In C. elegans, neurodegeneration induced by excitotoxicity or aggregation of misfolded proteins is dependent on genes involved in calcium release from the endoplasmic reticulum. Reactive oxygen species (ROS) can also induce neurodegeneration, but the relationship between ROS-mediated neurodegeneration and calcium has not been established. We activated KillerRed in the GABA neurons of C. elegans to produce ROS that leads to functional loss and structural degeneration of these neurons and demonstrated that the severity of neurodegeneration was dependent on extent of KillerRed activation. To genetically examine the role of calcium in ROS-mediated neurodegeneration, we measured functional neurodegeneration in itr-1 (inositol trisphosphate receptor), crt-1 (caltreticulin), and unc-68 (ryanodine receptor) mutants. Similar to other neurotoxic conditions, neurodegeneration triggered by KillerRed was reduced in itr-1 and crt-1 mutants. Somewhat unexpectedly, genetic or pharmacological disruption of unc-68 had a minimal effect on neurodegeneration. Our results indicate ROS-mediated neurodegeneration occurs through a conserved calcium regulated mechanism and suggest that components of the degeneration process have different sensitivities to ROS.

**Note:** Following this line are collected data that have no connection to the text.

Lemma apply_routes_ok routes (w w' : W) :
  for_range apply_route routes w = (w', Ok tt) ->
  (forall id, route_of w' id = written_route id routes (route_of w id)) /\
  (forall id, addr_of w' id = addr_of w id) /\ (forall id, resolver_of w' id = resolver_of w id).
Proof.
  revert w. induction routes as [|r routes IH]; intros w; cbn [for_range].
  { intros [= <-]. done. }
  unfold mbind, M_bind. destruct (apply_route r w) as [w1 [[]|e|p]] eqn:E; [|done..].
  intros (HR & HA & HS)%IH. unfold apply_route, wrap_err in E.
  destruct (WriterModify _ _ _ w) as [w2 [[]|e|p]] eqn:E2; try done. injection E as ->.
  split_and!; intros id.
  - rewrite HR. unfold written_route. cbn [foldl]. f_equal. rewrite (modify_ok _ _ _ _ _ _ E2).
    case_decide as E1; [by rewrite decide_True by auto|by rewrite decide_False by auto].
  - rewrite HA. by eapply (modify_frame _ _ _ _ _ E2).
  - rewrite HS. by eapply (modify_frame _ _ _ _ _ E2).
Qed.

(** The writes of a lease that is applied: the address, the routes, and the
    resolvers when it names any. *)
Lemma applyLease_inv linkName ack (w w' : W) :
  applyLease linkName ack w = (w', Ok tt) ->
  exists w1 w2,
    WriterModify AddressSpecSpec (address_id linkName) (fun _ => lease_address linkName ack) w = (w1, Ok tt) /\
    for_range apply_route (lease_routes linkName ack) w1 = (w2, Ok tt) /\
    if decide (DNS ack <> [] \/ dhcpSearchDomains ack <> [])
    then WriterModify ResolverSpecSpec ResolverID (set_resolver ack (dhcpSearchDomains ack)) w2 = (w', Ok tt)
    else w' = w2.
Proof.
  unfold applyLease, mbind, M_bind. intros H.
  destruct (WriterModify AddressSpecSpec _ _ w) as [w1 [[]|e|p]] eqn:E1; try done.
  destruct (for_range apply_route (lease_routes linkName ack) w1) as [w2 [[]|e|p]] eqn:E2; try done.
  exists w1, w2. split; [done|]. split; [done|]. case_decide as Hd; [|by injection H as <-].
  unfold wrap_err in H. by destruct (WriterModify ResolverSpecSpec _ _ w2) as [w3 [[]|e|p]].
Qed.

Lemma applyLease_spec linkName ack (w w' : W) :
  applyLease linkName ack w = (w', Ok tt) ->
  (forall id, addr_of w' id = if decide (id = address_id linkName) then Some (lease_address linkName ack) else addr_of w id) /\
  (forall id, route_of w' id = written_route id (lease_routes linkName ack) (route_of w id)) /\
  (forall id, resolver_of w' id =
     if decide (id = ResolverID /\ (DNS ack <> [] \/ dhcpSearchDomains ack <> []))
     then Some (set_resolver ack (dhcpSearchDomains ack) (default (zero_spec (W := W) ResolverSpecSpec) (resolver_of w ResolverID)))
     else resolver_of w id).
Proof.
  intros (w1 & w2 & E1 & E2 & H)%applyLease_inv. destruct (apply_routes_ok _ _ _ E2) as (HR & HA & HS).
  assert ((forall id, addr_of w' id = addr_of w2 id) /\ (forall id, route_of w' id = route_of w2 id) /\
    forall id, resolver_of w' id =
      if decide (id = ResolverID /\ (DNS ack <> [] \/ dhcpSearchDomains ack <> []))
      then Some (set_resolver ack (dhcpSearchDomains ack) (default (zero_spec (W := W) ResolverSpecSpec) (resolver_of w2 ResolverID)))
      else resolver_of w2 id) as (HA' & HR' & HS').
  { destruct (decide (DNS ack <> [] \/ dhcpSearchDomains ack <> [])) as [Hd|Hd].
    - split_and!; intros id; [by eapply (modify_frame _ _ _ _ _ H)..|].
      rewrite (modify_ok _ _ _ _ _ _ H). repeat case_decide; tauto || done.
    - subst w'. split_and!; [done..|]. intros id. rewrite decide_False by tauto. done. }
  split_and!; intros id.
  - rewrite HA', HA, (modify_ok _ _ _ _ _ _ E1). done.
  - rewrite HR', HR. f_equal. by eapply (modify_frame _ _ _ _ _ E1).
  - rewrite HS', !HS. assert (forall id, resolver_of w1 id = resolver_of w id) as HF by (intros; by eapply (modify_frame _ _ _ _ _ E1)).
    by rewrite !HF.
Qed.

Lemma written_route_const id l :
  (exists r, forall old, written_route id l old = Some r) \/ (forall old, written_route id l old = old).
Proof.
  unfold written_route. induction l as [|r l IH]; cbn [foldl]; [by right|]. case_decide; [|done]. left.
  destruct IH as [[r' IH]|IH]; eauto.
Qed.

(** ** Properties *)

(** A lease that is applied again, renewed or not, changes no resource. *)
Theorem lease_again_quiet linkName ack (w w' w'' : W) :
  applyLease linkName ack w = (w', Ok tt) -> applyLease linkName ack w' = (w'', Ok tt) ->
  forall id, addr_of w'' id = addr_of w' id /\ route_of w'' id = route_of w' id /\ resolver_of w'' id = resolver_of w' id.
Proof.
  intros (HA & HR & HS)%applyLease_spec (HA' & HR' & HS')%applyLease_spec id. split_and!.
  - rewrite HA', HA. by case_decide.
  - rewrite HR', HR. by destruct (written_route_const id (lease_routes linkName ack)) as [[r E]|E]; rewrite !E.
  - rewrite HS', !HS. destruct (decide (id = ResolverID /\ _)) as [[-> Hd]|]; [|done]. by rewrite decide_True.
Qed.

End apply.

(** The search domains written to the resolver are exactly the clean names the
    server sent, as domain search labels or as the domain name without its
    trailing NULs: no name with white space or a control character gets
    through, and no other name is lost. *)
Theorem search_domains_exact ack d :
  d ∈ dhcpSearchDomains ack <->
  clean d /\ ((exists labels, DomainSearch ack = Some labels /\ d ∈ labels) \/ (d = TrimRight_NUL (DomainName ack) /\ d <> "")).
Proof.
  assert (d ∈ match DomainSearch ack with
              | Some labels => filter (fun domain => validateDNSNameChars domain = None) labels | None => [] end <->
          clean d /\ exists labels, DomainSearch ack = Some labels /\ d ∈ labels) as HL.
  { destruct (DomainSearch ack) as [labels|].
    - rewrite list_elem_of_filter, validate_clean. naive_solver.
    - rewrite elem_of_nil. naive_solver. }
  unfold dhcpSearchDomains. case_decide as E.
  - rewrite elem_of_app, HL, list_elem_of_singleton. destruct E as (E1 & E2%validate_clean & _).
    split; [intros [?| ->]; tauto|]. intros [Hc [?|[? _]]]; tauto.
  - rewrite HL. split; [tauto|]. intros [Hc [?|[-> Hne]]]; [done|]. rewrite <-HL.
    apply validate_clean in Hc. destruct (decide (TrimRight_NUL (DomainName ack) ∈ match DomainSearch ack with
              | Some labels => filter (fun domain => validateDNSNameChars domain = None) labels | None => [] end)); tauto.
Qed.

(** C38: an IPv4 prefix survives the way through the server's packet: the address
    and mask of a prefix, as the standard library writes them, are converted
    back to that prefix; so a lease with such an address and mask gives an
    address spec the address controller accepts. *)
Theorem lease_prefix_roundtrip v bits opts linkName :
  0 <= v < 2 ^ 32 -> 0 <= bits <= 32 ->
  let p := PrefixFrom (Addr4 v) bits in
  let '(ip, mask) := PrefixIPNet p in
  FromStdIPNet ip mask = Some p /\
  spec_ok (lease_address linkName (mkDHCPv4 ip (<[OptionSubnetMask := mask]> opts))).
Proof.
  intros Hv Hb p. destruct (PrefixIPNet p) as [ip mask] eqn:EP.
  assert (p = mkPrefix (Addr4 v) (bits + 1)) as Hp.
  { unfold p, PrefixFrom. simpl BitLen. destruct (Z.leb_spec 0 bits), (Z.leb_spec bits 32); try lia. done. }
  assert (ip = be_bytes 4 v /\ mask = CIDRMask bits 32) as [-> ->].
  { revert EP. rewrite Hp. unfold PrefixIPNet, IsValid, Bits. cbn [bitsPlusOne p_addr BitLen].
    destruct (Z.ltb_spec 0 (bits + 1)); [|lia]. rewrite Z.add_simpl_r. intros [= <- <-]. done. }
  assert (length (CIDRMask bits 32) = 4%nat) as HL by (unfold CIDRMask; rewrite decide_True by lia; by rewrite be_bytes_length).
  assert (FromStdIPNet (be_bytes 4 v) (CIDRMask bits 32) = Some p) as HF.
  { unfold FromStdIPNet, FromStdIP, AddrFromSlice. rewrite (decide_True (P := length (be_bytes 4 v) = 4%nat)) by apply be_bytes_length.
    rewrite be_value_bytes_4 by done. cbn [fmap option_fmap option_map].
    change (Unmap (Addr4 v)) with (Addr4 v). rewrite decide_False by (rewrite HL; lia).
    rewrite Mask_Size_CIDR by done. rewrite decide_False by lia. done. }
  split; [done|]. unfold spec_ok, lease_address. cbn [as_Address as_Flags]. unfold lease_prefix. cbn [YourIPAddr].
  assert (SubnetMask (mkDHCPv4 (be_bytes 4 v) (<[OptionSubnetMask := CIDRMask bits 32]> opts)) = CIDRMask bits 32) as ->.
  { unfold SubnetMask. cbn [Options]. rewrite lookup_insert_eq, decide_True; done. }
  rewrite HF. cbn [default]. rewrite Hp. unfold Bits. simpl. split; [done|]. split; [lia|done].
Qed.

(** *** The client's loop *)

Section loop.
Context {W : Type} `{!SpecWriter W AddressSpecSpec} `{!SpecWriter W RouteSpecSpec} `{!SpecWriter W ResolverSpecSpec}
  `{!DHCPClient W}.

(** With an acknowledgement the loop only turns. *)
Lemma dhcp_loop_spins fuel linkName ack (w : W) : dhcp_loop fuel linkName (Some ack) w = (w, Ok false).
Proof. induction fuel as [|fuel IH]; [done|]. cbn [dhcp_loop dhcp_round]. apply IH. Qed.

(** What follows the first lease, for any number of rounds. *)
Definition after_bind (linkName : string) (lease : Lease) (done : bool) : M W bool :=
  if done then _ ← ignore_err (applyLease linkName (ACK lease)); mret true
  else '(lease, err) ← renew lease;
       match err, lease with
       | None, Some l => _ ← ignore_err (applyLease linkName (ACK l)); mret false
       | _, _ => panics nil_dereference
       end.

在秀丽隐杆线虫中，由兴奋性毒性或错误折叠的蛋白质聚集引起的神经变性取决于内质网中钙释放的相关基因。活性氧（ROS）也可以诱发神经变性，但ROS介导的神经变性与钙之间的关系尚未建立。我们在秀丽隐杆线虫的GABA神经元中激活了KillerRed，以产生导致这些神经元功能丧失和结构变性的ROS，并证明了神经变性的严重程度取决于KillerRed激活的程度。为了从基因上检查钙在ROS介导的神经变性中的作用，我们测量了itr-1（肌醇三磷酸受体）中的功能性神经变性，crt-1（钙网蛋白）和unc-68（ryanodine受体）突变体。与其他神经毒性疾病类似，由杀手红触发的神经变性在itr-1和crt-1突变体中减少。出乎意料的是，unc-68的遗传或药理学破坏对神经变性的影响很小。我们的结果表明ROS介导的神经变性是通过保守的钙调节机制发生的，表明该变性过程的成分对ROS的敏感性不同。